Ivo Cerda

Personal information
- Full name: Ivo Héctor Cerda Woldarsky
- Date of birth: 31 October 1995 (age 30)
- Place of birth: Santiago, Chile
- Height: 1.77 m (5 ft 10 in)
- Position: Midfielder

Youth career
- 2007–2014: Universidad Católica

College career
- Years: Team / Apps / (Gls)
- 2015–2018: Michigan Wolverines / 66 / (9)

Senior career*
- Years: Team / Apps / (Gls)
- 2016: Chicago FC United / 7 / (1)
- 2017–2018: Michigan Bucks / 7 / (2)
- 2019: Lansing Ignite / 27 / (0)

= Ivo Cerda =

Chilean footballer (born 1995)

Ivo Héctor Cerda Woldarsky (born 31 October 1995), known as Ivo Cerda, is a Chilean footballer.

==Career==
Cerda began his soccer career in the academy system of Chilean professional club Universidad Católica, where he played from 2007 to 2014. During that time he represented Chile at the 2008 Latin American Volkswagen Youth Cup in Argentina and the 2011 International School Sports Federation World Championship in Brazil.

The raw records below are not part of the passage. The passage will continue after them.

(** The session keys of the two ends match crosswise. *)
Definition paired (a b : noise_session) : Prop := ns_tx a = ns_rx b /\ ns_rx a = ns_tx b.

(** *** The messages, one at a time *)

(** A symmetric state in the middle of a handshake. *)
Definition ss_ready (ss : noise_symmetric_state) (keyed : bool) : Prop :=
  cs_has_key (ss_cs ss) = keyed /\ 0 <= cs_n (ss_cs ss) < 16 /\
  length (ss_ck ss) = 64%nat.

Lemma ss_ready_wf ss k : ss_ready ss k -> cs_wf (ss_cs ss).
Proof. unfold ss_ready, cs_wf, UINT64_MAX. intros (_ & ? & _). lia. Qed.

Lemma ss_ready_mix_hash ss k d : ss_ready ss k -> ss_ready (symmetric_mix_hash ss d) k.
Proof. done. Qed.

Lemma ss_ready_mix_key ss k o : ss_ready ss k -> ss_ready (mix_key ss o) true.
Proof.
  intros (_ & _ & _). unfold ss_ready, mix_key. cbn -[hkdf1 hkdf2].
  by rewrite length_hkdf1.
Qed.

(** Encrypting in a ready state succeeds, and a reader in the same state
    recovers the plaintext and the writer's state. *)
Lemma ss_exchange ss k pt :
  ss_ready ss k -> cs_n (ss_cs ss) < 15 -> len pt <= NOX_MAX_MSG_LEN ->
  exists ct ss', symmetric_encrypt_and_hash ss pt = (Some ct, ss') /\
    (forall cap, len pt <= cap -> symmetric_decrypt_and_hash ss ct cap = (Some pt, ss')) /\
    length ct = (if k then length pt + 16 else length pt)%nat /\
    ss_ready ss' k /\
    cs_n (ss_cs ss') <= cs_n (ss_cs ss) + 1.
Proof.
  intros Hr Hn Hl. pose proof (ss_ready_wf _ _ Hr) as Hwf.
  destruct Hr as (Hk & Hb & Hck).
  destruct (symmetric_encrypt_facts ss pt Hwf) as (ct & ss' & E & Hlen & Hck' & _ & Hk' & Hn');
    [unfold UINT64_MAX; lia|done|].
  exists ct, ss'. rewrite Hk in *. split_and!; try done.
  - intros cap Hcap. by apply symmetric_decrypt_encrypt.
  - unfold ss_ready. rewrite Hk', Hck', Hn'. destruct k; split_and!; try done; lia.
  - rewrite Hn'. destruct k; lia.
Qed.

Ltac hs_cbn := cbv beta iota zeta delta
  [hs_ss hs_s hs_s_pub hs_e hs_e_pub hs_rs hs_re hs_initiator hs_msg_index
   hs_split_done hs_failed set_field orb negb andb err_ok
   mbind mret St_bind St_ret fst snd hs_conclude hs_drop_e].

Lemma msg0_exchange ss p0 cap tr :
  ss_ready ss false -> cs_n (ss_cs ss) = 0 -> 32 + len p0 <= 256 -> len p0 <= cap ->
  let e := sr_data (os_answer tr (RandomBytes 32)) in
  exists ss' m0,
    (forall s sp e0 ep0 rs re, exists tr',
      handshake_write (Handshake ss s sp e0 ep0 rs re true 0 false false) p0 256 tr =
      ((NOX_OK, Handshake ss' s sp e (x25519_base e) rs re true 1 false false, m0), tr')) /\
    (forall s sp e0 ep0 rs re tr2, exists tr2',
      handshake_read (Handshake ss s sp e0 ep0 rs re false 0 false false) m0 cap tr2 =
      ((NOX_OK, Handshake ss' s sp e0 ep0 rs (x25519_base e) false 1 false false, p0), tr2')) /\
    ss_ready ss' false.
Proof.
  intros Hr Hn Hl Hc e. set (ep := x25519_base e).
  destruct (ss_exchange (symmetric_mix_hash ss ep) false p0) as (ct & ss' & E & D & Hct & Hr' & Hn');
    [by apply ss_ready_mix_hash|cbn; lia|unfold NOX_MAX_MSG_LEN; lia|].
  exists ss', (ep ++ ct). split_and!; [| |done].
  - intros. unfold handshake_write, NOISE_MAX_HANDSHAKE_LEN. hs_cbn.
    rewrite (proj2 (Z.ltb_ge _ _)) by (pose proof (len_nonneg p0); lia).
    cbn [Z.eqb Pos.eqb]. unfold write_msg0, NOX_KEY_LEN.
    rewrite (proj2 (Z.ltb_ge _ _)) by lia. unfold gen_ephemeral, sys. hs_cbn.
    fold e. fold ep. rewrite E. hs_cbn. by eexists.
  - intros. unfold handshake_read. hs_cbn. cbn [Z.eqb Pos.eqb]. unfold read_msg0, NOX_KEY_LEN.
    assert (length ep = 32%nat) as Hep by apply x25519_base_length.
    rewrite (proj2 (Z.ltb_ge _ _)) by (unfold len; rewrite length_app; lia). hs_cbn.
    rewrite take_app_length', drop_app_length' by done. rewrite D by done. hs_cbn. by eexists.
Qed.

(** The facts two good keys give a DH step. *)
Lemma good_keys_dh K a b :
  good_keys K -> K a -> K b ->
  is_zero (x25519_base b) = false /\ is_zero (x25519_base a) = false /\
  exists o, x25519 a (x25519_base b) = Some o /\ x25519 b (x25519_base a) = Some o /\
            is_zero o = false.
Proof.
  intros HK Ha Hb. destruct (HK a b Ha Hb) as (H1 & o & H2 & H3).
  destruct (HK b a Hb Ha) as (H4 & _). split_and!; [done..|].
  exists o. by rewrite (x25519_comm b a).
Qed.

(** A DH step with MixKey, in a ready state, on a literal handshake. *)
Lemma dh_mix_literal ss s sp e ep rs re ini idx priv pub o k tr :
  mem_ok -> ss_ready ss k -> is_zero pub = false -> x25519 priv pub = Some o ->
  is_zero o = false ->
  exists tr', dh_mix (Handshake ss s sp e ep rs re ini idx false false) priv pub tr =
    ((NOX_OK, Handshake (mix_key ss o) s sp e ep rs re ini idx false false), tr').
Proof.
  intros Hm (_ & _ & Hck) H1 H2 H3.
  apply (dh_mix_ok (Handshake ss s sp e ep rs re ini idx false false)); try done.
  cbn. lia.
Qed.

Lemma mix_key_n ss o : cs_n (ss_cs (mix_key ss o)) = 0.
Proof. done. Qed.

Ltac dh_step := edestruct dh_mix_literal as [? ->];
  [eassumption
  |solve [eauto using ss_ready_mix_hash, ss_ready_mix_key]
  |eassumption|eassumption|eassumption|hs_cbn].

He made his professional debut for Universidad Católica in a friendly game against Deportes Iquique on July 10th, 2013.

Cerda played collegiate soccer at the University of Michigan from 2015 to 2018 and served as team captain during the 2017 and 2018 seasons. He was named to the Big Ten All-Tournament Team in 2017. That same year, Michigan won its first Big Ten Regular Season Championship.

Cerda played professional soccer as a midfielder for Lansing Ignite FC of USL League One in 2019. He led the league in interceptions and tackle success ratio.

==Personal==
In 2016, Cerda was named the University of Michigan Rookie Student-Athlete of the Year. He went on to earn multiple academic honors, including three-time Academic All-Big Ten (2016 - 18), two-time Big Ten Distinguished Scholar (2016, 17), three-time First Team Academic All-District (2016 - 2018), and three-time U-M Academic Achievement Award (2016 - 18). He received the Bates Deskins Award in 2018, recognizing the top junior student-athlete in the athletic department and was a finalist for the 2018 National Senior CLASS Award.

Cerda was selected as a First-Team Academic All-American by College Sports Communicators in both 2017 and 2018, a first in program history.

In May 2021, Cerda was named the sole male recipient of the NCAA's Walter Byers Graduate Scholarship, the organization's highest academic honor. Cerda enrolled at Harvard Medical School in the Fall of 2021.